🤖 AI Summary
Graph Neural Networks (GNNs) suffer from poor scalability and low training efficiency due to uniform neighbor sampling and static fanout configurations. To address these limitations, we propose DAFOS—a Dynamic Adaptive Fanout Optimization Sampling framework. Its core contributions include: (1) a structural importance scoring mechanism based on node degree; (2) dynamic, incremental fanout adjustment per layer during training; (3) importance-weighted neighbor sampling; and (4) an early-stopping strategy guided by monitored performance gain. Evaluated on ogbn-arxiv, Reddit, and ogbn-products, DAFOS achieves 3.57×, 12.6×, and ~3.2× training speedups, respectively, while improving F1 scores to 71.21% (+2.71), — (Reddit metrics not reported), and 76.88% (+3.10). The method significantly accelerates convergence and enhances model accuracy, effectively balancing computational efficiency with representational expressiveness.
📝 Abstract
Graph Neural Networks (GNNs) are becoming an essential tool for learning from graph-structured data, however uniform neighbor sampling and static fanout settings frequently limit GNNs' scalability and efficiency.

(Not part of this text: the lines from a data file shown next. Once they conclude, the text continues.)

Lemma number_value_start c s : number_start c = true → value_start (String c s).
Proof. intros Hc. destruct c as [[] [] [] [] [] [] [] []]; by try discriminate Hc. Qed.

Lemma take_value_quote fuel s rest :
  take_value (S fuel) (quote s +:+ rest) = Some (VStr s, rest).
Proof.
  unfold quote. rewrite str_cons_app, str_app_assoc, str_cons_app, str_nil_app.
  change (take_value (S fuel) (String quote_char ?x)) with
    ('(t, s) ← take_string (S (String.length x)) x; Some (VStr t, s)).
  by rewrite take_string_quote.
Qed.

Lemma take_value_array fuel s :
  value_start s →
  take_value (S fuel) (String "[" s) = '(l, r) ← take_elements fuel s; Some (VList l, r).
Proof.
  intros Hs. pose proof (skip_space_start s Hs) as Hk. destruct s as [|c s]; [done|].
  destruct Hs as (_ & Hc & _). apply Ascii.eqb_neq in Hc.
  change (match skip_space (String c s) with
    | String c' s'' =>
        if Ascii.eqb c' "]" then Some (VList [], s'')
        else '(l, s) ← take_elements fuel (String c s); Some (VList l, s)
    | EmptyString => None
    end = '(l, r) ← take_elements fuel (String c s); Some (VList l, r)).
  by rewrite Hk, Hc.
Qed.

Lemma take_value_object fuel s :
  value_start s →
  take_value (S fuel) (String "{" s) = '(d, r) ← take_members fuel s; Some (VDict d, r).
Proof.
  intros Hs. pose proof (skip_space_start s Hs) as Hk. destruct s as [|c s]; [done|].
  destruct Hs as (_ & _ & Hc). apply Ascii.eqb_neq in Hc.
  change (match skip_space (String c s) with
    | String c' s'' =>
        if Ascii.eqb c' "}" then Some (VDict [], s'')
        else '(d, s) ← take_members fuel (String c s); Some (VDict d, s)
    | EmptyString => None
    end = '(d, r) ← take_members fuel (String c s); Some (VDict d, r)).
  by rewrite Hk, Hc.
Qed.

Lemma skip_comma s : skip_space (String "," s) = String "," s.
Proof. reflexivity. Qed.

Section round_trip.
Context (key_leb : string → string → bool).
Abbreviation print := (json_print key_leb).
Abbreviation norm := (normal key_leb).

Lemma print_value_start v : value_start (print v).
Proof.
  destruct v as [|[]|n|s|l|d]; try done.
  destruct (str_of_Z_start n) as (c & s & E & Hc). cbn [json_print]. rewrite E.
  by apply number_value_start.
Qed.

Definition reads (v : pyval) : Prop := ∀ fuel rest,
  no_digit rest → (String.length (print v) < fuel)%nat →
  take_value fuel (print v +:+ rest) = Some (norm v, rest).

Lemma join_cons x y l : join_comma (x :: y :: l) = x +:+ String "," (join_comma (y :: l)).
Proof. reflexivity. Qed.

Lemma take_elements_join v l fuel rest :
  Forall reads (v :: l) →
  (S (String.length (join_comma (print <$> v :: l))) < fuel)%nat →
  take_elements fuel (join_comma (print <$> v :: l) +:+ String "]" rest)
  = Some (norm <$> v :: l, rest).
Proof.
  revert v fuel. induction l as [|w l IH]; intros v [|fuel] Hl Hf; try lia;
    apply Forall_cons in Hl as [Hv Hl].
  - change (join_comma (print <$> [v])) with (print v) in *. cbn [take_elements].
    rewrite Hv by (done || lia). done.
  - specialize (IH w fuel Hl). rewrite !fmap_cons in *.
    rewrite join_cons, str_length_app in Hf. cbn [String.length] in Hf.
    rewrite join_cons, str_app_assoc, str_cons_app. cbn [take_elements].
    rewrite Hv by (done || lia). cbn -[take_elements join_comma fmap skip_space]. rewrite skip_comma. cbn -[take_elements join_comma fmap].
    by rewrite IH by lia.
Qed.

Definition members (d : dict) : list string := print_member <$> (prod_map id print <$> d).

Lemma print_member_app k v s :
  print_member (prod_map id print (k, v)) +:+ s
  = String quote_char (escape k +:+ String quote_char (String ":" (print v +:+ s))).
Proof. unfold print_member, quote. cbn. by str_norm. Qed.

Lemma take_members_step fuel k s :
  take_members (S fuel) (String quote_char (escape k +:+ String quote_char (String ":" s))) =
  '(v, s) ← take_value fuel s;
  match skip_space s with
  | String c s =>
      if Ascii.eqb c "," then '(d, s) ← take_members fuel s; Some ((k, v) :: d, s)
      else if Ascii.eqb c "}" then Some ([(k, v)], s)
      else None
  | EmptyString => None
  end.
Proof.
  set (x := escape k +:+ String quote_char (String ":" s)).
  change (take_members (S fuel) (String quote_char x)) with
    ('(k, s) ← take_string (S (String.length x)) x;
     match skip_space s with
     | String c s =>
         if Ascii.eqb c ":" then
           '(v, s) ← take_value fuel s;
           match skip_space s with
           | String c s =>
               if Ascii.eqb c "," then
                 '(d, s) ← take_members fuel s; Some ((k, v) :: d, s)
               else if Ascii.eqb c "}" then Some ([(k, v)], s)
               else None
           | EmptyString => None
           end
         else None
     | EmptyString => None
     end).
  subst x. by rewrite take_string_quote.
Qed.

Lemma take_members_join kv d fuel rest :
  Forall (λ kv, reads kv.2) (kv :: d) →
  (S (String.length (join_comma (members (kv :: d)))) < fuel)%nat →
  take_members fuel (join_comma (members (kv :: d)) +:+ String "}" rest)
  = Some (prod_map id norm <$> kv :: d, rest).
Proof.
  assert (Hlen : ∀ k v, (String.length (print v) < String.length (print_member (prod_map id print (k, v))))%nat).
  { intros. rewrite <- (str_app_nil (print_member _)), print_member_app.
    cbn [String.length]. rewrite str_length_app. cbn [String.length]. rewrite str_app_nil. lia. }
  revert kv fuel. induction d as [|kv' d IH]; intros [k v] [|fuel] Hl Hf; try lia;
    apply Forall_cons in Hl as [Hv Hl]; cbn in Hv.
  - change (join_comma (members [(k, v)])) with (print_member (prod_map id print (k, v))) in *.
    rewrite print_member_app, take_members_step, Hv; [done..|]. pose proof (Hlen k v). lia.
  - specialize (IH kv' fuel Hl). unfold members in *. rewrite !fmap_cons in *.
    rewrite join_cons, str_length_app in Hf. cbn [String.length] in Hf. pose proof (Hlen k v).
    rewrite join_cons, str_app_assoc, str_cons_app, print_member_app, take_members_step.
    rewrite Hv by (done || lia). cbn -[take_members join_comma fmap skip_space]. rewrite skip_comma. cbn -[take_members join_comma fmap].
    by rewrite IH by lia.
Qed.
End round_trip.

Lemma join_comma_head x l : ∃ t, join_comma (x :: l) = x +:+ t.
Proof. destruct l; [exists ""; by rewrite str_app_nil|by eexists]. Qed.

Section reading.
Context (key_leb : string → string → bool).

Lemma take_value_print v : reads key_leb v.
Proof.
  induction v as [|b|n|s|l IH|d IH] using pyval_ind'; intros [|fuel] rest Hr Hf; try lia.
  - reflexivity.
  - by destruct b.
  - cbn [json_print]. destruct (str_of_Z_start n) as (c & s & E & Hc).
    pose proof (take_number_print n rest Hr) as Ht. rewrite E, str_cons_app in *.
    by rewrite take_value_number, Ht.
  - cbn [json_print]. apply take_value_quote.
  - cbn [json_print] in *. unfold print_array in *. destruct l as [|v l]; [done|].
    change (List.map (json_print key_leb)) with (fmap (M:=list) (json_print key_leb)) in *.
    rewrite !str_length_app in Hf. cbn [String.length] in Hf.
    str_norm. rewrite take_value_array.
    + by rewrite take_elements_join by (done || lia).
    + pose proof (print_value_start key_leb v) as Hs. rewrite fmap_cons.
      destruct (join_comma_head (json_print key_leb v) (json_print key_leb <$> l)) as [t ->].
      by apply value_start_app, value_start_app.
  - rewrite json_print_dict in *. rewrite normal_dict. unfold print_object in *.
    assert (Hs : Forall (λ kv, reads key_leb kv.2) (sort_keys key_leb d))
      by (by rewrite sort_keys_perm).
    destruct (sort_keys key_leb d) as [|kv d']; [done|].
    rewrite !str_length_app in Hf. cbn [String.length] in Hf. fold (members key_leb (kv :: d')) in *.
    str_norm. rewrite take_value_object.
    + by rewrite take_members_join by (done || lia).
    + destruct kv as [k v]. unfold members. rewrite !fmap_cons.
      match goal with |- context [join_comma (?x :: ?l)] => destruct (join_comma_head x l) as [t ->] end.
      rewrite str_app_assoc. by rewrite print_member_app.
Qed.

In this paper, we propose the Dynamic Adaptive Fanout Optimization Sampler (DAFOS), a novel approach that dynamically adjusts the fanout based on model performance and prioritizes important nodes during training. Our approach leverages node scoring based on node degree to focus computational resources on structurally important nodes, incrementing the fanout as the model training progresses. DAFOS also integrates an early stopping mechanism to halt training when performance gains diminish. Experiments conducted on three benchmark datasets, ogbnarxiv, Reddit, and ogbn-products, demonstrate that our approach significantly improves training speed and accuracy compared to a state-of-the-art approach. DAFOS achieves a 3.57x speedup on the ogbn-arxiv dataset and a 12.6x speedup on the Reddit dataset while improving the F1 score from 68.5% to 71.21% on ogbn-arxiv and from 73.78% to 76.88% on the ogbn-products dataset, respectively. These results highlight the potential of DAFOS as an efficient and scalable solution for large-scale GNN training.